The inflammatory bowel diseases (IBD), composed of Crohn’s disease (CD) and ulcerative colitis (UC), result from an inappropriately directed inflammatory response to the enteric microbiota in a genetically susceptible host. Genome wide association studies (GWAS) have linked 163 specific single nucleotide polymorphisms (SNPs) to IBD disease pathogenesis. Within these associated loci, there are over 5000 additional SNPs that are in linkage disequilibrium (LD) with the identified SNPs, and it is not known which of these contribute to IBD. Most of these SNPs map to non-coding regions of the genome, suggesting that many variants contribute to IBD by modifying gene regulatory element activity.
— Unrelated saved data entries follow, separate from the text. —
(* ===== verification/DescInv.v ===== *)
(** * Descriptors, descriptions and cells of the whole machine

    The invariant that ties the three layers together, over any interleaving
    of opens in progress, dups, closes, pins of blocked calls, spawns and exits
    of any number of processes: a descriptor names an open description, a
    description counts its descriptors and pins, a cell counts its
    descriptions, and descriptions are one open file description exactly when
    they carry one identity. *)

From S2P Require Import Prelude Lock Fd IoBuffer OfdRefs Ofd OfdInv Descriptors.

(** ** One process *)

(** The tables, the pins of blocked calls (slot and identity) and the
    descriptors prepared but neither published nor cancelled. *)
Record Member : Type := mkMember {
  tables : Proc;
  pins : list (Z * Z);
  outstanding : list PreparedDescriptor;
}.

Definition pinned (m : list (Z * Z)) (slot : Z) : Z := occurrences slot (map fst m).

(** The descriptions a process keeps alive. *)
Definition member_keys (m : Member) : list Key :=
  slot_keys (slots_of (ofd_table (tables m))) ++ map (fun d => key (value (ofd d))) (outstanding m).

Record member_ok (pid : Z) (m : Member) : Prop := {
  mo_wf : wf (fd_table (tables m));
  mo_buf : buf_ok (entries (ofd_table (tables m)));
  mo_named : forall j entry, view (fd_table (tables m)) j = Fd.Open entry ->
    exists i o, ofd_ref entry = Z.of_nat i /\ tview (ofd_table (tables m)) i = Open o;
  mo_pins : forall slot id, In (slot, id) (pins m) ->
    exists i o, slot = Z.of_nat i /\ tview (ofd_table (tables m)) i = Open o /\ ofd_id o = id;
  mo_counts : forall i o, tview (ofd_table (tables m)) i = Open o ->
    ref_count o = aliases (fd_table (tables m)) (Z.of_nat i) + pinned (pins m) (Z.of_nat i)
    /\ 1 <= ref_count o <= u32_max;
  mo_slots : forall i, tview (ofd_table (tables m)) i = Reserved <-> In i (map (fun d => index (ofd d)) (outstanding m));
  mo_fds : forall j, view (fd_table (tables m)) j = Fd.Reserved <-> In (Z.of_nat j) (map fd (outstanding m));
  mo_distinct : NoDup (map (fun d => index (ofd d)) (outstanding m)) /\ NoDup (map fd (outstanding m));
  mo_values : forall d, In d (outstanding m) -> prepared_pid d = pid /\ ref_count (value (ofd d)) = 1 /\ 0 <= fd d;
}.

Lemma pinned_nonneg l slot : 0 <= pinned l slot.
Proof. apply occurrences_nonneg. Qed.

Lemma pinned_cons slot id l k : pinned ((slot, id) :: l) k = (if k =? slot then 1 else 0) + pinned l k.
Proof. unfold pinned. simpl. apply occurrences_cons. Qed.

Lemma pinned_middle l1 slot id l2 k : pinned (l1 ++ (slot, id) :: l2) k = (if k =? slot then 1 else 0) + pinned (l1 ++ l2) k.
Proof.
  unfold pinned. rewrite !map_app, !occurrences_app. simpl. rewrite occurrences_cons. lia.
Qed.

(** A description whose number of references changed: its descriptors, its
    pins or both. The slot keeps the description while somebody refers to it. *)
Lemma recount_ok pid m fds' t' pins' i o n : member_ok pid m ->
  tview (ofd_table (tables m)) i = Open o -> wf fds' ->
  tupdated (ofd_table (tables m)) t' i (retained n (Open o)) ->
  n = aliases fds' (Z.of_nat i) + pinned pins' (Z.of_nat i) -> n <= u32_max ->
  (forall k, k <> i -> aliases fds' (Z.of_nat k) + pinned pins' (Z.of_nat k)
     = aliases (fd_table (tables m)) (Z.of_nat k) + pinned (pins m) (Z.of_nat k)) ->
  (forall j entry, view fds' j = Fd.Open entry -> ofd_ref entry = Z.of_nat i \/ view (fd_table (tables m)) j = Fd.Open entry) ->
  (forall j, view fds' j = Fd.Reserved <-> view (fd_table (tables m)) j = Fd.Reserved) ->
  (forall slot id, In (slot, id) pins' -> slot = Z.of_nat i /\ id = ofd_id o \/ In (slot, id) (pins m)) ->
  member_ok pid (mkMember (mkProc fds' t') pins' (outstanding m)).
Proof.
  intros [M1 M2 M3 M4 M5 M6 M7 M8 M9] Ho Hwf Ht Hn Hmax Hother Hfds Hres Hpins.
  pose proof (aliases_nonneg fds' (Z.of_nat i)) as Ha. pose proof (pinned_nonneg pins' (Z.of_nat i)) as Hp.
  assert (forall k o', tview (ofd_table (tables m)) k = Open o' -> 0 < aliases fds' (Z.of_nat k) + pinned pins' (Z.of_nat k) ->
    exists o'', tview t' k = Open o'' /\ ofd_id o'' = ofd_id o') as Hstill.
  { intros k o' Hk Hpos. destruct (decide (k = i)) as [->|Hne]; [|exists o'; by rewrite (tview_other _ _ _ _ _ Ht)].
    rewrite (tview_same _ _ _ _ Ht). rewrite Ho in Hk. injection Hk as <-. simpl.
    rewrite (proj2 (Z.ltb_lt 0 n)) by lia. by eexists. }
  split; cbn [tables pins outstanding fd_table ofd_table].
  - done.
  - apply Ht.
  - intros j entry Hj. assert (exists k o', ofd_ref entry = Z.of_nat k /\ tview (ofd_table (tables m)) k = Open o') as (k & o' & Hk & Hk').
    { destruct (Hfds j entry Hj) as [->|Hv]; [by exists i, o|by eapply M3]. }
    destruct (Hstill k o' Hk') as (o'' & ? & _); [|by exists k, o''].
    assert (0 < aliases fds' (Z.of_nat k)) by (apply aliases_pos; [done|]; by exists j, entry). pose proof (pinned_nonneg pins' (Z.of_nat k)). lia.
  - intros slot id Hin. assert (exists k o', slot = Z.of_nat k /\ tview (ofd_table (tables m)) k = Open o' /\ ofd_id o' = id) as (k & o' & -> & Hk & <-).
    { destruct (Hpins slot id Hin) as [[-> ->]|?]; [by exists i, o|by apply M4]. }
    destruct (Hstill k o' Hk) as (o'' & ? & ?); [|by exists k, o''].
    assert (0 < pinned pins' (Z.of_nat k)) by (apply occurrences_pos; by apply (in_map fst) in Hin). pose proof (aliases_nonneg fds' (Z.of_nat k)). lia.
  - intros k o' Hk. destruct (decide (k = i)) as [->|Hne].
    + rewrite (tview_same _ _ _ _ Ht) in Hk. simpl in Hk. destruct (Z.ltb_spec 0 n); simplify_eq. simpl. lia.
    + rewrite (tview_other _ _ _ _ _ Ht) in Hk by done. rewrite Hother by done. by apply M5.
  - intros k. rewrite <- M6. destruct (decide (k = i)) as [->|Hne]; [|by rewrite (tview_other _ _ _ _ _ Ht)].
    rewrite (tview_same _ _ _ _ Ht), Ho. simpl. by destruct (0 <? n).
  - intros j. by rewrite Hres.
  - done.
  - done.
Qed.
We hypothesize that DNA variation that impacts gene regulatory element activity significantly contributes to the differential host response to microbial stimuli between normal and IBD individuals. The primary goal of this proposal is to identify genetic, regulatory activity, and gene expression changes that significantly contribute to IBD at molecular and clinical levels. Genomic regions of nucleosome-depleted, open chromatin have been linked to all types of regulatory elements, and genome-wide assays to detect these are now available. In this proposal we will determine open chromatin status, transcription levels, and genotypes for a panel of comprehensively phenotyped CD patient tissue samples obtained from the non-inflamed section of the ascending colon. Similar data will be generated for non-IBD controls for comparison. Using these data, we will determine regulatory elements with genetically driven differential activity across a host of clinical and molecular IBD phenotypes.